Last night I had two glasses of Pinot Noir and three double chocolate Milanos for dinner. After a few days of ungodly hell with my ex, I decided to treat myself with a decadent, nutrition-less repast. Also? I ate this dinner in front of my kids and a friend of Franny’s and I didn’t feel at all bad about it.
Yesterday morning got off to a rip-roaring start when I tried to fill up my gas tank, only to learn that my debit card was declined. This is odd, I thought, since there had been plenty of money in the account when I checked my on-balance the night before. When I got home, I logged on to my on-line banking page and saw that $888,888 had been debited from my account.
As you can imagine, I then had just the slightest spike in blood pressure.
So I spent the morning of my coveted every-other-Friday off from work on the phone with the Bank of America fraud claims supervisor trying to get him to release the hold that had been placed on my checking account when Prince filed a fraud claim on it. $888,000 is the fraud code B of A uses to freeze accounts. Fun fact, for those who didn’t know.
Flashback to the night before:
Livid over the confiscation of his powerboard, Luca engaged in a texting war with his father. He told him he was ruining his life, and also informed him that he was a sociopath, after asking me how to spell it. Disrespectful, perhaps, but certainly an apt description.
With every text barb Luca hurled at Prince, Prince upped his punitive ante. He told him he was selling the powerboard. He refused to give Luca his clothes. He refused to give him lunch money. He told Luca he was changing the locks on his house to keep Luca from coming in to get his powerboard. And, for an extra dose of sadism, Prince told Luca he was going to debit $500 from his savings account to pay for the lock change.
I begged Luca to stop engaging with his dad. I told him to forget about the powerboard. I told him his dad wanted to see him hurt, and he needed to stop giving him the satisfaction.
But, being sixteen, and being unable to think past tomorrow, Luca howled about his life being over. All that mattered to him was the powerboard. There was no chance of anything ever getting better. Prince would send him away. He would win.

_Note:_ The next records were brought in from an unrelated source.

(** C9: on a start that gets past the check, [voice_loop] calls
    [Model(model_path)] twice with the same path and never again; the first
    object only answers the [not] test, the recognizer is built from the
    second. *)
Theorem model_is_loaded_twice :
  forall (World : Type) (env : Env World) (path : string)
         (chunks : list chunk) (w w1 w2 : World) (probe model : model_obj),
    vosk_Model env path w = (w1, Normal probe) ->
    model_truthy probe = true ->
    vosk_Model env path w1 = (w2, Normal model) ->
    let tr := trace_of (voice_loop env path chunks w) in
    count is_model_load tr = 2
    /\ exists rest,
         tr = EvModel path :: EvModel path
              :: EvKaldiRecognizer (model_id model) SAMPLE_RATE :: rest.
Proof.
  intros World env path chunks w w1 w2 probe model Hprobe Htruthy Hmodel tr.
  assert (Hshape : exists rest,
             tr = EvModel path :: EvModel path
                  :: EvKaldiRecognizer (model_id model) SAMPLE_RATE :: rest
             /\ count is_model_load rest = 0).
  { subst tr. unfold voice_loop.
    rewrite trace_bind. unfold call at 1. rewrite Hprobe, Htruthy.
    cbn [negb]. rewrite trace_bind. unfold call at 1. rewrite Hmodel.
    rewrite trace_bind. unfold call at 1.
    destruct (vosk_KaldiRecognizer env model SAMPLE_RATE w2)
      as [w3 [rec|e]]; [|eexists; split; reflexivity].
    rewrite trace_bind. unfold call at 1.
    destruct (rec_SetWords env rec false w3)
      as [w4 [[]|e]]; [|eexists; split; reflexivity].
    rewrite trace_bind. unfold call at 1.
    destruct (sd_RawInputStream env w4)
      as [w5 [[]|e]]; [|eexists; split; reflexivity].
    match goal with |- context [with_cleanup ?c ?body ?w] =>
      destruct (trace_with_cleanup c body w) as (suffix & -> & Hsuffix)
    end.
    unfold print. rewrite !trace_emit_then.
    eexists. split; [reflexivity|].
    pose proof (recognizer_loop_counts env rec chunks w5) as Hloop.
    cbv zeta in Hloop. destruct Hloop as [Hloop _].
    cbn [app]. rewrite !count_cons, count_app, Hloop.
    cbn [is_model_load]. destruct Hsuffix as [-> | ->]; reflexivity. }
  destruct Hshape as (rest & Htr & Hrest). split; [|now exists rest].
  rewrite Htr, !count_cons, Hrest. reflexivity.
Qed.

Lemma model_is_loaded_twice_witness :
  let tr := trace_of (voice_loop Mock.online MODEL_PATH [Mock.silence]
                        (Mock.start ["turn on"])) in
  count is_model_load tr = 2
  /\ exists rest,
       tr = EvModel MODEL_PATH :: EvModel MODEL_PATH
            :: EvKaldiRecognizer 1 SAMPLE_RATE :: rest.
Proof.
  exact (model_is_loaded_twice Mock.world Mock.online MODEL_PATH
           [Mock.silence] (Mock.start ["turn on"])
           (Mock.bump (Mock.start ["turn on"]))
           (Mock.bump (Mock.bump (Mock.start ["turn on"])))
           (ModelObj 0 true) (ModelObj 1 true) eq_refl eq_refl eq_refl).
Defined.

(** * Further properties of the program *)

(** ** Keyword matching *)

Lemma append_assoc_string (a b c : string) :
  ((a ++ b) ++ c)%string = (a ++ b ++ c)%string.
Proof.
  induction a as [|x a IH]; simpl; [reflexivity | now rewrite IH].
Qed.

Lemma is_substring_trans (a b c : string) :
  is_substring a b -> is_substring b c -> is_substring a c.
Proof.
  intros (p1 & s1 & ->) (p2 & s2 & ->).
  exists (p2 ++ p1)%string, (s1 ++ s2)%string.
  now rewrite !append_assoc_string.
Qed.

Lemma str_in_trans (a b c : string) :
  PyStr.str_in a b = true -> PyStr.str_in b c = true ->
  PyStr.str_in a c = true.
Proof.
  rewrite !str_in_spec. apply is_substring_trans.
Qed.

(** X1: [contains_keyword] answers [True] exactly when some keyword of the tuple
    occurs in the text as a contiguous run of characters; an empty tuple
    never matches. *)
Theorem contains_keyword_iff_some_keyword_occurs :
  forall (text : string) (keywords : list string),
    (contains_keyword text keywords = true
     <-> exists kw, In kw keywords /\ is_substring kw text)
    /\ contains_keyword text [] = false.
Proof.
  intros text keywords. split; [apply contains_keyword_spec | reflexivity].
Qed.

(** X2: a match survives more context and more keywords: a text that matches
    still matches when it is embedded in a longer text and when keywords are
    added to the tuple. *)
Theorem contains_keyword_monotone :
  forall (text longer : string) (keywords more : list string),
    is_substring text longer ->
    incl keywords more ->
    contains_keyword text keywords = true ->
    contains_keyword longer more = true.
Proof.
  intros text longer keywords more Hsub Hincl Hmatch.
  apply contains_keyword_spec in Hmatch.
  destruct Hmatch as (kw & Hin & Hkw).
  apply contains_keyword_spec. exists kw. split; [now apply Hincl|].
  now apply is_substring_trans with text.
Qed.

Lemma contains_keyword_monotone_witness :
  contains_keyword "please turn on the light now" CMD_ON = true.
Proof.
  apply (contains_keyword_monotone "turn on" "please turn on the light now"
           ["turn on"] CMD_ON).
  - exists "please ", " the light now". reflexivity.
  - intros kw [<- | []]. simpl. tauto.
  - reflexivity.
Defined.

(** X3: the longer keywords of the ON and OFF groups decide nothing: the ON
    group matches exactly the texts with ["on"] in them and the OFF group
    those with ["off"], so the command parsing of [voice_loop] comes down to
    four tests, on ["on"], ["off"], ["toggle"] and ["switch"]. *)
Theorem dispatch_by_short_keywords :
  forall (World : Type) (env : Env World) (text : string),
    contains_keyword text CMD_ON = PyStr.str_in "on" text
    /\ contains_keyword text CMD_OFF = PyStr.str_in "off" text
    /\ dispatch env text
       = if PyStr.str_in "on" text then device_op env ON PLUG_IP
         else if PyStr.str_in "off" text then device_op env OFF PLUG_IP
         else if PyStr.str_in "toggle" text || PyStr.str_in "switch" text
              then device_op env TOGGLE PLUG_IP
              else print ("No known command in: " ++ text).
Proof.
  intros World env text.
  assert (Hon : contains_keyword text CMD_ON = PyStr.str_in "on" text).
  { unfold CMD_ON. cbn [contains_keyword].
    destruct (PyStr.str_in "on" text) eqn:Hshort.
    - destruct (PyStr.str_in "turn on" text); [reflexivity|].
      destruct (PyStr.str_in "switch on" text); reflexivity.
    - assert (Hlong : forall kw, PyStr.str_in "on" kw = true ->
                                 PyStr.str_in kw text = false).
      { intros kw Hkw. destruct (PyStr.str_in kw text) eqn:Hk;
          [|reflexivity].
        rewrite (str_in_trans _ _ _ Hkw Hk) in Hshort. discriminate. }
      rewrite (Hlong "turn on" eq_refl), (Hlong "switch on" eq_refl).
      reflexivity. }
  assert (Hoff : contains_keyword text CMD_OFF = PyStr.str_in "off" text).
  { unfold CMD_OFF. cbn [contains_keyword].
    destruct (PyStr.str_in "off" text) eqn:Hshort.
    - destruct (PyStr.str_in "turn off" text); [reflexivity|].
      destruct (PyStr.str_in "switch off" text); reflexivity.
    - assert (Hlong : forall kw, PyStr.str_in "off" kw = true ->
                                 PyStr.str_in kw text = false).
      { intros kw Hkw. destruct (PyStr.str_in kw text) eqn:Hk;
          [|reflexivity].
        rewrite (str_in_trans _ _ _ Hkw Hk) in Hshort. discriminate. }
      rewrite (Hlong "turn off" eq_refl), (Hlong "switch off" eq_refl).
      reflexivity. }
  split; [exact Hon|]. split; [exact Hoff|].
  unfold dispatch. rewrite Hon, Hoff.
  destruct (PyStr.str_in "on" text); [reflexivity|].
  destruct (PyStr.str_in "off" text); [reflexivity|].
  unfold CMD_TOGGLE. cbn [contains_keyword].
  destruct (PyStr.str_in "toggle" text); [reflexivity|].
  destruct (PyStr.str_in "switch" text); reflexivity.
Qed.

(** ** Normalisation of the recognized text *)

Section Normalisation.

Import PyStr.

Lemma lower_char_idem (c : ascii) : lower_char (lower_char c) = lower_char c.
Proof.
  destruct c as [[] [] [] [] [] [] [] []]; reflexivity.
Qed.

Lemma lower_idem (s : string) : lower (lower s) = lower s.
Proof.
  induction s as [|c s IH]; simpl; [reflexivity|].
  now rewrite lower_char_idem, IH.
Qed.

Lemma lower_lstrip (s : string) : lower (lstrip s) = lstrip (lower s).
Proof.
  induction s as [|c s IH]; simpl; [reflexivity|].
  rewrite isspace_lower_char. now destruct (isspace c).
Qed.

Lemma lower_rstrip (s : string) : lower (rstrip s) = rstrip (lower s).
Proof.
  induction s as [|c s IH]; simpl; [reflexivity|].
  rewrite <- IH, isspace_lower_char.
  destruct (rstrip s); simpl; [now destruct (isspace c) | reflexivity].
Qed.

Lemma rstrip_idem (s : string) : rstrip (rstrip s) = rstrip s.
Proof.
  induction s as [|c s IH]; simpl; [reflexivity|].
  destruct (rstrip s) as [|k kept] eqn:Hr.
  - destruct (isspace c) eqn:Hc; simpl; [reflexivity | now rewrite Hc].
  - change (rstrip (String c (String k kept))) with
      (match rstrip (String k kept) with
       | EmptyString => if isspace c then EmptyString else String c EmptyString
       | kept' => String c kept'
       end).
    now rewrite IH.
Qed.

Lemma lstrip_head (s : string) :
  lstrip s = ""
  \/ exists c rest, lstrip s = String c rest /\ isspace c = false.
Proof.
  induction s as [|c s IH]; simpl; [now left|].
  destruct (isspace c) eqn:Hc; [exact IH|]. right. eauto.
Qed.

Lemma lstrip_strip (s : string) : lstrip (strip s) = strip s.
Proof.
  unfold strip. destruct (lstrip_head s) as [-> | (c & rest & -> & Hc)];
    [reflexivity|].
  simpl. destruct (rstrip rest); rewrite ?Hc; simpl; rewrite ?Hc;
    reflexivity.
Qed.

Lemma strip_idem (s : string) : strip (strip s) = strip s.
Proof.
  unfold strip at 1. rewrite lstrip_strip. unfold strip. apply rstrip_idem.
Qed.

Lemma lower_strip (s : string) : lower (strip s) = strip (lower s).
Proof.
  unfold strip. now rewrite lower_rstrip, lower_lstrip.
Qed.

End Normalisation.

(** X4: the text the loop works on is a fixed point of the normalisation:
    lower-casing and stripping it again changes nothing, it has no white
    space at either end, and [.strip().lower()] would give the same text as
    [.lower().strip()]. *)
Theorem normalized_text_is_normal :
  forall (j : dict),
    let text := normalized_text j in
    normalized_text [("text", text)] = text
    /\ PyStr.lower text = text
    /\ PyStr.lstrip text = text
    /\ PyStr.rstrip text = text
    /\ text = PyStr.lower (PyStr.strip (dict_get j "text" "")).
Proof.
  intros j text. subst text. unfold normalized_text.
  set (raw := dict_get j "text" "").
  assert (Hlow : PyStr.lower (PyStr.strip (PyStr.lower raw))
                 = PyStr.strip (PyStr.lower raw))
    by now rewrite lower_strip, lower_idem.
  split; [|split; [exact Hlow|split; [apply lstrip_strip|split]]].
  - cbn [dict_get]. change (String.eqb "text" "text") with true. cbv iota.
    now rewrite Hlow, strip_idem.
  - unfold PyStr.strip at 2. apply rstrip_idem.
  - now rewrite lower_strip.
Qed.

(** ** The device operations, continued *)

(** X5: [kasa_turn_on] never sends [turn_off], [kasa_turn_off] never sends
    [turn_on], and [kasa_toggle] sends at most one of the two. *)
Theorem operations_send_only_their_command :
  forall (World : Type) (env : Env World) (ip : string) (w : World),
    count is_turn_off (trace_of (kasa_turn_on env ip w)) = 0
    /\ count is_turn_on (trace_of (kasa_turn_off env ip w)) = 0
    /\ count is_turn_on (trace_of (kasa_toggle env ip w))
       + count is_turn_off (trace_of (kasa_toggle env ip w)) <= 1.
Proof.
  intros World env ip w.
  split; [|split]; unfold_ops; case_calls env; cbn; lia.
Qed.

(** X6: an operation that returns has printed exactly one line, as the last
    thing it did; an operation left by an exception has printed nothing, and
    that exception is not of class [Exception]. *)
Theorem one_line_per_operation :
  forall (World : Type) (env : Env World) (c : command) (ip : string)
         (w : World),
    let run := kasa_op env c ip w in
    match outcome_of run with
    | Normal _ =>
        count is_print (trace_of run) = 1
        /\ exists line, last (trace_of run) EvFlush = EvPrint line
    | Raised e =>
        count is_print (trace_of run) = 0 /\ is_Exception e = false
    end.
Proof.
  intros World env c ip w.
  destruct c; unfold_ops; case_calls env; cbn;
    (split; [reflexivity | solve [eexists; reflexivity | assumption]]).
Qed.

(** ** The recognizer loop, continued *)

Lemma recognizer_loop_cons {World} (env : Env World) rec data rest w :
  recognizer_loop env rec (data :: rest) w
  = match rec_AcceptWaveform env rec data w with
    | (w1, Raised e) =>
        (w1, [EvQueueGet data; EvAcceptWaveform rec data], Raised e)
    | (w1, Normal false) =>
        match recognizer_loop env rec rest w1 with
        | (w4, tr4, o) =>
            (w4, [EvQueueGet data; EvAcceptWaveform rec data] ++ tr4, o)
        end
    | (w1, Normal true) =>
        match rec_Result env rec w1 with
        | (w2, Raised e) =>
            (w2, [EvQueueGet data; EvAcceptWaveform rec data; EvResult rec],
             Raised e)
        | (w2, Normal j) =>
            match process_result env j w2 with
            | (w3, tr3, Raised e) =>
                (w3, [EvQueueGet data; EvAcceptWaveform rec data;
                      EvResult rec] ++ tr3, Raised e)
            | (w3, tr3, Normal _) =>
                match recognizer_loop env rec rest w3 with
                | (w4, tr4, o) =>
                    (w4, [EvQueueGet data; EvAcceptWaveform rec data;
                          EvResult rec] ++ tr3 ++ tr4, o)
                end
            end
        end
    end.
Proof.
  cbn [recognizer_loop]. unfold bind at 1. unfold emit at 1.
  unfold bind at 1. unfold call at 1.
  destruct (rec_AcceptWaveform env rec data w) as [w1 [[]|e]];
    [| |reflexivity].
  - unfold bind at 1. unfold call at 1.
    destruct (rec_Result env rec w1) as [w2 [j|e]]; [|reflexivity].
    unfold bind at 1.
    destruct (process_result env j w2) as [[w3 tr3] [[]|e]]; [|reflexivity].
    destruct (recognizer_loop env rec rest w3) as [[w4 tr4] o]. reflexivity.
  - destruct (recognizer_loop env rec rest w1) as [[w4 tr4] o]. reflexivity.
Qed.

“My dad always wins,” he moaned into his hands.
When he told me he might as well jump off the roof, I started to get alarmed. I didn’t think he would actually jump off the roof, but 16-year-old boys are impulsive, and killing yourself in a flamboyant manner is a great way to stick it to your narcissistic father.
It was at this point that I had a slight lapse in judgment. A little more than slight, actually. Luca was desperate to reclaim a modicum of control over his life. He was furious that his dad was going to raid his savings account. So he asked me for my bank account number so he could transfer the $500 into my account.
My desire to keep my son off the roof trumped my common sense. I gave him my account number. He transferred the money. We both fell asleep, drained, exhausted, but bouoyed by this small victory.
Bank of America, however, was not concerned with the hand of justice. It turned out the savings account was part of a trust and Prince controlled the trust. Luca did not have the right to transfer the money and Prince was now accusing me of fraud.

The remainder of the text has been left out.